All courses offer golf cart rentals and pro shops. Online tee-time reservations can be made for Salt Fork and Hueston Woods only.

State park golf courses are ideal settings for golf outings and tournaments, and offer banquet services ranging from picnic lunches to sit-down dinners. Ask about golf packages, including overnight lodgings in a guest room or a 2-bedroom cottage, plus meals in the lodge dining room.

The 6 courses are:
Deer Creek
Hueston Woods
Maumee Bay
Punderson
Salt Fork
Shawnee

I don't see Blacklick in that list. Here's the link:
http://parks.ohiodnr.gov/golf


----------



## youngbuckohio (Mar 4, 2009)

If its only a few dollars more i don't see the big deal. But there is going to have to be a limit at some point and time. We all know that the prices of everything is going up. But with that being said if they keep raising prices of licenses then more people will stop buying them which in return will again drop the amount of money that is coming in. Just an idea but why do we as outdoors men and women have to foot the bill for all of the nature watchers, photographers and similar people? I believe if they want to use these parks and such that ODNR uses most of the money to keep up on then they also should pay a small fee. (like a duck stamp or natural area fee)


----------



## EStrong (Jul 23, 2014)

youngbuckohio said:


> Just an idea but why do we as outdoors men and women have to foot the bill for all of the nature watchers, photographers and similar people? I believe if they want to use these parks and such that ODNR uses most of the money to keep up on then they also should pay a small fee. (like a duck stamp or natural area fee)

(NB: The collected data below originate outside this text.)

Lemma RoundTrip_one_entry_per_call_witness :
  (exists s' m',
     RoundTrip parse_example (timer_with (fun _ => (Some resp_nested, None)) "")
       req_example state_A = Ok (Some resp_nested, None) s' /\
     st_hdr s' = seq (S (length (st_heap state_A)))
                   (length (nested parse_example resp_nested))
                   ++ st_hdr state_A ++ [length (st_heap state_A)] /\
     collection s' = nested parse_example resp_nested ++ collection state_A ++ [m']) /\
  (exists s1 s2 mA mB,
     RoundTrip parse_example (timer_with (fun _ => (Some resp_plain, None)) "A")
       req_example empty_state = Ok (Some resp_plain, None) s1 /\
     RoundTrip parse_example (timer_with (fun _ => (Some resp_plain, None)) "B")
       req_example s1 = Ok (Some resp_plain, None) s2 /\
     st_hdr s2 = st_hdr empty_state ++ [length (st_heap empty_state); length (st_heap s1)] /\
     collection s2 = collection empty_state ++ [mA; mB]).
Proof.
  split.
  - apply (proj1 (RoundTrip_one_entry_per_call parse_example)).
    + repeat constructor.
    + reflexivity.
    + apply DefaultUpdate_ok.
  - apply (proj2 (RoundTrip_one_entry_per_call parse_example)).
    + constructor.
    + reflexivity.
    + reflexivity.
    + apply DefaultUpdate_ok.
    + apply DefaultUpdate_ok.
    + reflexivity.
    + reflexivity.
Defined.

As outdoorsmen we don't foot the entire bill for state parks through license fees. I couldn't find a chart or weblink, but ODNR gets money from many different sources to run all of their divisions. The Wildlife division is run seperate from the Parks division (fiscally), even though the two interact on an everyday basis.

Here's a list of all the different department that fall under ODNR.


----------



## Bassbme (Mar 11, 2012)

EStrong said:


> What are you talking about? All my posts make sense. It's how you read them my man.  LOL...

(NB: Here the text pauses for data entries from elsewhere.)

(** * knative.dev/pkg: Stackdriver monitored-resource dispatch and duck-type
      validation, embedded from the Go sources.

    Go strings are byte strings: [String.string].  [sets.String] is a
    [gset string], a Go [map[string]string] a [gmap string string], a slice a
    [list], a nilable pointer an [option]. *)

From Stdlib Require Import ZArith Ascii String List Bool Permutation.
From Stdlib Require Import DecimalString.
From stdpp Require Import base decidable gmap strings list fin_maps fin_sets.

Local Open Scope string_scope.
Local Open Scope list_scope.

(* ===================================================================== *)
(** ** Go standard library: [path.Clean] and [path.Join]                  *)
(* ===================================================================== *)

Module path.

Definition slash : ascii := "/"%char.
Definition dot : ascii := "."%char.

Definition is_slash (c : ascii) : bool := Ascii.eqb c slash.
Definition is_dot (c : ascii) : bool := Ascii.eqb c dot.

(** [r+k == n || path[r+k] == '/'] on the unread part of the input. *)
Definition at_end_or_slash (rest : list ascii) : bool :=
  match rest with
  | [] => true
  | c :: _ => is_slash c
  end.

(** The inner loop of the [..] case,
    [for out.w > dotdot && out.index(out.w) != '/' { out.w-- }],
    on the write index [w] of the buffer [out]. *)
Fixpoint backtrack (out : list ascii) (dotdot w : nat) : nat :=
  match w with
  | O => O
  | S w' =>
      if (dotdot <? w)%nat && negb (is_slash (nth w out slash))
      then backtrack out dotdot w'
      else w
  end.

(** The main loop of [Clean].  [out] is the lazybuf truncated to its write
    index [out.w]; [copying] is true while the loop that copies one real
    path element is running. *)
Fixpoint clean_loop (rooted : bool) (rest : list ascii) (copying : bool)
         (out : list ascii) (dotdot : nat) : list ascii :=
  match rest with
  | [] => out
  | c :: rest1 =>
      if copying then
        if is_slash c
        then clean_loop rooted rest1 false out dotdot
        else clean_loop rooted rest1 true (out ++ [c]) dotdot
      else if is_slash c then
        (* empty path element *)
        clean_loop rooted rest1 false out dotdot
      else if is_dot c && at_end_or_slash rest1 then
        (* . element *)
        clean_loop rooted rest1 false out dotdot
      else
        let real_element :=
          let out1 :=
            if (rooted && negb (length out =? 1)%nat)
               || (negb rooted && negb (length out =? 0)%nat)
            then out ++ [slash] else out in
          clean_loop rooted rest1 true (out1 ++ [c]) dotdot in
        match rest1 with
        | c2 :: rest2 =>
            if is_dot c && is_dot c2 && at_end_or_slash rest2 then
              (* .. element: remove to last / *)
              if (dotdot <? length out)%nat then
                let w := backtrack out dotdot (length out - 1) in
                clean_loop rooted rest2 false (firstn w out) dotdot
              else if negb rooted then
                let out1 :=
                  if (0 <? length out)%nat then out ++ [slash] else out in
                let out2 := out1 ++ [dot; dot] in
                clean_loop rooted rest2 false out2 (length out2)
              else clean_loop rooted rest2 false out dotdot
            else real_element
        | [] => real_element
        end
  end.

Definition Clean (p : string) : string :=
  match list_ascii_of_string p with
  | [] => "."
  | (c :: _) as bytes =>
      let rooted := is_slash c in
      let out :=
        if rooted then clean_loop true bytes false [slash] 1
        else clean_loop false bytes false [] 0 in
      match out with
      | [] => "."
      | _ => string_of_list_ascii out
      end
  end.

(** The loop of [Join] that appends the non-empty elements to [buf],
    separated by slashes. *)
Fixpoint join_buf (buf : string) (elem : list string) : string :=
  match elem with
  | [] => buf
  | e :: elem' =>
      if (0 <? String.length buf)%nat || negb (String.eqb e "") then
        join_buf
          ((if (0 <? String.length buf)%nat then buf +:+ "/" else buf) +:+ e)
          elem'
      else join_buf buf elem'
  end.

Definition Join (elem : list string) : string :=
  let size := fold_left (fun n e => (n + String.length e)%nat) elem O in
  if (size =? 0)%nat then "" else Clean (join_buf "" elem).

End path.

(* ===================================================================== *)
(** ** k8s.io/apimachinery/pkg/util/sets                                  *)
(* ===================================================================== *)

Module sets.

(** [sets.NewString(items...)]. *)
Definition NewString (items : list string) : gset string :=
  list_to_set items.

(** [s.Has(item)]. *)
Definition Has (s : gset string) (item : string) : bool :=
  bool_decide (item ∈ s).

End sets.

(* ===================================================================== *)
(** ** go.opencensus.io: the parts of tags and views the code reads       *)
(* ===================================================================== *)

Module tag.

Module Key.
Record t : Type := mk { Name : string }.
End Key.

Record Tag : Type := mkTag { Key : Key.t; Value : string }.

End tag.

Module view.

Module Measure.
Record t : Type := mk { Name : string }.
End Measure.

Record View : Type := mkView { Description : string; Measure : Measure.t }.

End view.

(* ===================================================================== *)
(** ** Package metricskey                                                 *)
(* ===================================================================== *)

Module metricskey.

(** The constants of package [metricskey] are not among the sources.  The
    label keys are the names that the Stackdriver resource types
    knative_revision, knative_broker, knative_trigger and knative_importer
    give to the labels of the dispatch table, and the default value is the
    string the table gives for an absent tag. *)

(** Modelled from the spec: [metricskey.LabelProject], the project label of
    the dispatch table; the resource types name it project_id. *)
Definition LabelProject : string := "project_id".

(** Modelled from the spec: [metricskey.LabelLocation], the location
    label. *)
Definition LabelLocation : string := "location".

(** Modelled from the spec: [metricskey.LabelClusterName], the cluster
    label. *)
Definition LabelClusterName : string := "cluster_name".

(** Modelled from the spec: [metricskey.LabelNamespaceName], the namespace
    label. *)
Definition LabelNamespaceName : string := "namespace_name".

(** Modelled from the spec: [metricskey.ValueUnknown], the value of a label
    whose tag is absent. *)
Definition ValueUnknown : string := "unknown".

End metricskey.

(* ===================================================================== *)
(** ** Package metricskey/eventing                                        *)
(* ===================================================================== *)

Module metricskeyeventing.

Definition ResourceTypeKnativeTrigger : string := "knative_trigger".
Definition ResourceTypeKnativeBroker : string := "knative_broker".
Definition ResourceTypeKnativeImporter : string := "knative_importer".

Definition LabelTriggerName : string := "trigger_name".
Definition LabelBrokerName : string := "broker_name".
Definition LabelImporterName : string := "importer_name".
Definition LabelImporterKind : string := "importer_kind".

(** Modelled from the spec: [LabelTriggerTypeFilterAttribute] is used by
    [KnativeTrigger.MonitoredResource] and
    [GetKnativeTriggerMonitoredResource] but declared nowhere in the
    sources; it is the type-filter key of the dispatch table,
    trigger_filter_type. *)
Definition LabelTriggerTypeFilterAttribute : string := "trigger_filter_type".

(** Modelled from the spec: [LabelTriggerSourceFilterAttribute], used and
    missing in the same way; it is the source-filter key of the dispatch
    table, trigger_filter_source. *)
Definition LabelTriggerSourceFilterAttribute : string :=
  "trigger_filter_source".

Definition KnativeTriggerLabels : gset string :=
  sets.NewString
    [ metricskey.LabelProject;
      metricskey.LabelLocation;
      metricskey.LabelClusterName;
      metricskey.LabelNamespaceName;
      LabelTriggerName;
      LabelBrokerName ].

Definition KnativeTriggerMetrics : gset string :=
  sets.NewString
    [ "knative.dev/eventing/trigger/event_count";
      "knative.dev/eventing/trigger/event_process_latencies";
      "knative.dev/eventing/trigger/event_dispatch_latencies" ].

Definition KnativeBrokerLabels : gset string :=
  sets.NewString
    [ metricskey.LabelProject;
      metricskey.LabelLocation;
      metricskey.LabelClusterName;
      metricskey.LabelNamespaceName;
      LabelBrokerName ].

Definition KnativeBrokerMetrics : gset string :=
  sets.NewString [ "knative.dev/eventing/broker/event_count" ].

Definition KnativeImporterLabels : gset string :=
  sets.NewString
    [ metricskey.LabelProject;
      metricskey.LabelLocation;
      metricskey.LabelClusterName;
      metricskey.LabelNamespaceName;
      LabelImporterName;
      LabelImporterKind ].

Definition KnativeImporterMetrics : gset string :=
  sets.NewString [ "knative.dev/eventing/importer/event_count" ].

End metricskeyeventing.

LOL then I must have been reading them right, because they all made sense to me lol


----------



## kayak1979 (Jul 13, 2014)

You know it's February and 0° outside when this thread lasts as long as it has.


----------



## Andy L (Apr 3, 2014)

My personal opinion is if they raise these fees, they need ear mark a portion of the added revenue to get our money back from the Pittman Robertson funds. It is our money and we need local match to get it back. 

Some background on this act...
http://www.fws.gov/southeast/federalaid/pittmanrobertson.html


----------



## The Outdoor Connection (Jan 21, 2012)

no doubt about it, non-resident fee oughta be much more!


----------



## SteelEyes (Jul 1, 2013)

EStrong said:


> As outdoorsmen we don't foot the entire bill for state parks through license fees. I couldn't find a chart or weblink, but ODNR gets money from many different sources to run all of their divisions. The Wildlife division is run seperate from the Parks division (fiscally), even though the two interact on an everyday basis.
> 
> Here's a list of all the different department that fall under ODNR.


Correct Wildlife is totally separate fiscally, but they don't really interact on a daily basis, other than when specific parks have key wildlife resources that need managed (like say Bald Eagles). DoW owns their own property separate from parks, or nature preserves. Their revenue & expenditure breakdown is on the second page of their annual report (linked)
http://wildlife.ohiodnr.gov/portals/wildlife/pdfs/2012annualreport.pdf


----------



## EStrong (Jul 23, 2014)

Thank You SteelEyes! I was looking for a report like that. I knew the Division of Wildlife was getting some federal and tax funding, just wasn't sure how much of a percentage it was.

When I mentioned that the Division of Parks interacted with the Division of Wildlife, I meant DoW officers are in the parks on a daily basis checking on people hunting and fishing, licenses, violations, etc. They've checked on me a couple of times at different state parks for my fishing license.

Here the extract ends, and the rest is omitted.